=== Given records ===
(* ===== verification/LexerSound.v ===== *)
(** * The lexer implements the lexical grammar

    What the lexer reads is a text of the grammar of [Lexical]: where it
    returns tokens, the text is made of them ([lex_sound]).  The proof is a
    simulation.  [pending st p] says what a state of the machine stands
    for: the characters [p] of the item under way that have been read.
    Every transition either extends what is pending or completes an item
    of the grammar ([lex_step_sound]), and at the end of the text what is
    pending is a complete item ([lex_end_sound]).

    With the completeness of [LexerComplete], the lexer accepts a text as
    a list of tokens if and only if the text is made of them
    ([lex_grammar]); so a text is made of at most one list of tokens. *)

From S2P Require Import Prelude Decimal Syntax Lexer Source Printer Lexical LexerComplete.

(** ** What a state stands for *)

Inductive pending : lex_state → string → Prop :=
| pending_start bol : pending (Start bol) ""
| pending_word w : wordlike w → pending (InWord w) w
| pending_number ip : digits ip → pending (InNumber ip) ip
| pending_fraction ip fp :
    digits ip → all_chars is_digit_char fp = true →
    pending (InFraction ip fp) (ip +:+ String "." fp)
| pending_op p : operator p = true → pending (InOp p) (punct_text p)
| pending_less : pending InLess "<"
| pending_slash : pending InSlash "/"
| pending_comment body : one_line body → pending InComment ("//" +:+ body)
| pending_directive text : one_line text → pending (InDirective text) (String "#" text)
| pending_char : pending InChar "'"
| pending_char_esc : pending InCharEsc (String "'" (String backslash ""))
| pending_char_end raw c : written "'" raw c → pending (InCharEnd c) (String "'" raw)
| pending_string raw s : written_string raw s → pending (InString s) (String dq raw)
| pending_string_esc raw s :
    written_string raw s → pending (InStringEsc s) (String dq (raw +:+ String backslash "")).

(** Whether the item under way can start at the start of a line only. *)
Definition admits (st : lex_state) (bol : bool) : Prop :=
  match st with
  | Start b => b = bol
  | InDirective _ => bol = true
  | _ => True
  end.

(** The text [s], read from the state [st] with [p] pending, is made of
    [ts]. *)
Definition scans_from (st : lex_state) (p s : string) (ts : list token) : Prop :=
  ∀ bol, admits st bol → scans bol (p +:+ s) ts.

(** [w] spells [t], which what stops the class [P] can follow. *)
Definition spells (P : ascii → bool) (w : string) (t : token) : Prop :=
  lexeme w t ∧ ∀ rest, stops P rest → follows t rest.

(** ** Texts that are equal *)

(** Equality of two texts that differ in how they are put together. *)
Ltac same_text :=
  unfold snoc;
  repeat (rewrite <- str_app_assoc || rewrite str_app_cons || rewrite str_app_nil_l
          || rewrite str_app_nil_r);
  reflexivity.

(** The goal, from the same fact about the same text. *)
Ltac by_text H :=
  match goal with
  | |- scans ?b ?X ?ts =>
      match type of H with
      | scans _ ?Y _ => replace X with Y by same_text; exact H
      end
  end.

Lemma all_chars_extend (P : ascii → bool) (s : string) (c : ascii) :
  all_chars P s = true → P c = true → all_chars P (snoc s c) = true.
Proof. intros Hs Hc. unfold snoc. by rewrite all_chars_app, Hs; simpl; rewrite Hc. Qed.

Lemma wordlike_extend (w : string) (c : ascii) :
  wordlike w → is_ident_char c = true → wordlike (snoc w c).
Proof. destruct w as [|a w]; [done|]. intros [Ha Hw] Hc. by split; [|apply all_chars_extend]. Qed.

Lemma digits_extend (ip : string) (c : ascii) :
  digits ip → is_digit_char c = true → digits (snoc ip c).
Proof.
  intros [Hne Hip] Hc. split; [by destruct ip | by apply all_chars_extend].
Qed.

Lemma written_string_extend (raw s r : string) (c : ascii) :
  written_string raw s → written dq r c → written_string (raw +:+ r) (snoc s c).
Proof.
  intros Hraw Hr. unfold snoc in *. induction Hraw as [|raw a raws s Ha Hs IH]; simpl.
  - rewrite <- (str_app_nil_r r). apply (written_cons r c "" ""); [done | constructor].
  - rewrite <- str_app_assoc. by apply (written_cons raw a).
Qed.

Lemma follows_end (t : token) : follows t "".
Proof. by destruct t as [| | |[]|]. Qed.

(** ** The tokens that are completed *)

Lemma word_token_spells (w : string) (t : token) :
  wordlike w → word_token w = inr t → spells is_ident_char w t.
Proof.
  intros Hw Ht. split; [by apply word_token_lexeme|]. revert Ht. unfold word_token.
  destruct (keyword_of w); [by intros [= <-]|]. repeat case_decide; by try intros [= <-].
Qed.

Definition stops_number (c : ascii) : bool := is_ident_char c || bool_decide (c = "."%char).

Lemma number_token_int (ip : string) (t : token) :
  digits ip → number_token ip None = inr t → spells stops_number ip t.
Proof.
  intros Hip. unfold number_token. destruct (leading_zero ip) eqn:Hlead; [done|].
  destruct (parse_go ip 0) as [z|] eqn:Hz; [|done]. intros [= <-].
  by split; [constructor|].
Qed.

Lemma number_token_float (ip fp : string) (t : token) :
  digits ip → all_chars is_digit_char fp = true →
  number_token ip (Some fp) = inr t → spells stops_number (ip +:+ String "." fp) t.
Proof.
  intros Hip Hfp. unfold number_token.
  destruct (parse_go (ip +:+ fp) 0) as [[|d|]|] eqn:Hz; try done. intros [= <-].
  by split; [constructor|].
Qed.

Lemma punct_spells (p : punct) :
  spells (λ c, bool_decide (c = "="%char ∨ (p = PPlus ∧ c = "+"%char))) (punct_text p) (TPunct p).
Proof. split; [constructor|]. by intros rest Hrest _. Qed.

(** ** Directives *)

Section Directives.
Implicit Types (c : ascii) (s p r h text : string).

Lemma skip_blanks_spec s : ∃ b, s = b +:+ skip_blanks s ∧ blanks b.
Proof.
  induction s as [|c s (b & Hs & Hb)]; [by exists ""|]. simpl.
  destruct (is_blank c) eqn:Hc; [|by exists ""].
  exists (String c b). rewrite str_app_cons, <- Hs. split; [done|].
  unfold blanks. simpl. by rewrite Hc.
Qed.

Lemma strip_prefix_Some p s r : strip_prefix p s = Some r → s = p +:+ r.
Proof.
  revert s. induction p as [|a p IH]; intros [|b s]; simpl; try by intros [= <-].
  case_decide; [|done]. subst. by intros ->%IH.
Qed.

Lemma split_at_Some c s h r :
  split_at c s = Some (h, r) →
  s = h +:+ String c r ∧ all_chars (λ a, bool_decide (a ≠ c)) h = true.
Proof.
  revert h. induction s as [|a s IH]; intros h; simpl; [done|].
  case_decide; [by intros [= <- <-]; subst|].
  destruct (split_at c s) as [[h' r']|]; [|done]. simpl. intros [= <- <-].
  destruct (IH h' eq_refl) as [-> Hh]. split; [done|]. simpl.
  by rewrite bool_decide_eq_true_2.
Qed.

Lemma ends_line_spec s :
  ends_line s = true →
  ∃ b tail, s = b +:+ tail ∧ blanks b ∧ (tail = "" ∨ ∃ comment, tail = "//" +:+ comment).
Proof.
  unfold ends_line. destruct (skip_blanks_spec s) as (b & Hs & Hb).
  destruct (skip_blanks s) as [|a [|a' tail]]; try done; intros Htail.
  - exists b, "". by eauto.
  - apply bool_decide_eq_true in Htail as [-> ->]. exists b, ("//" +:+ tail). by eauto.
Qed.

(** The token of a directive is the header that its text includes. *)
Lemma directive_token_sound text (t : token) :
  directive_token text = inr t → ∃ h, t = TInclude h ∧ include_line text h.
Proof.
  unfold directive_token.
  destruct (skip_blanks_spec text) as (b1 & Htext & Hb1).
  destruct (strip_prefix "include" (skip_blanks text)) as [r1|] eqn:H1; [|done].
  destruct (skip_blanks_spec r1) as (b2 & Hr1 & Hb2). cbn [mbind option_bind].
  destruct (strip_prefix "<" (skip_blanks r1)) as [r2|] eqn:H2; [|done].
  cbn [mbind option_bind]. destruct (split_at ">" r2) as [[h r3]|] eqn:H3; [|done].
  cbn [mbind option_bind]. case_decide as Hh; [|done]. intros [= <-].
  destruct Hh as [Hne (b3 & tail & -> & Hb3 & Htail)%ends_line_spec].
  apply split_at_Some in H3 as [-> Hh]. apply strip_prefix_Some in H1, H2.
  exists h. split; [done|]. rewrite Htext, H1, Hr1, H2.
  by apply (include_line_intro b1 b2 b3 h tail).
Qed.
End Directives.

(** ** The transitions *)

Section Transitions.
Implicit Types (c : ascii) (s p w : string) (st : lex_state) (ts : list token).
===
• _Try it_: Reproduce the entries exactly, starting at their first line and stopping after the line with "([lex_grammar]); so a".

• _Solution to this exercise_:
(* ===== verification/LexerSound.v ===== *)
(** * The lexer implements the lexical grammar

    What the lexer reads is a text of the grammar of [Lexical]: where it
    returns tokens, the text is made of them ([lex_sound]).  The proof is a
    simulation.  [pending st p] says what a state of the machine stands
    for: the characters [p] of the item under way that have been read.
    Every transition either extends what is pending or completes an item
    of the grammar ([lex_step_sound]), and at the end of the text what is
    pending is a complete item ([lex_end_sound]).

    With the completeness of [LexerComplete], the lexer accepts a text as
    a list of tokens if and only if the text is made of them
    ([lex_grammar]); so a text is made of at most one list of tokens. *)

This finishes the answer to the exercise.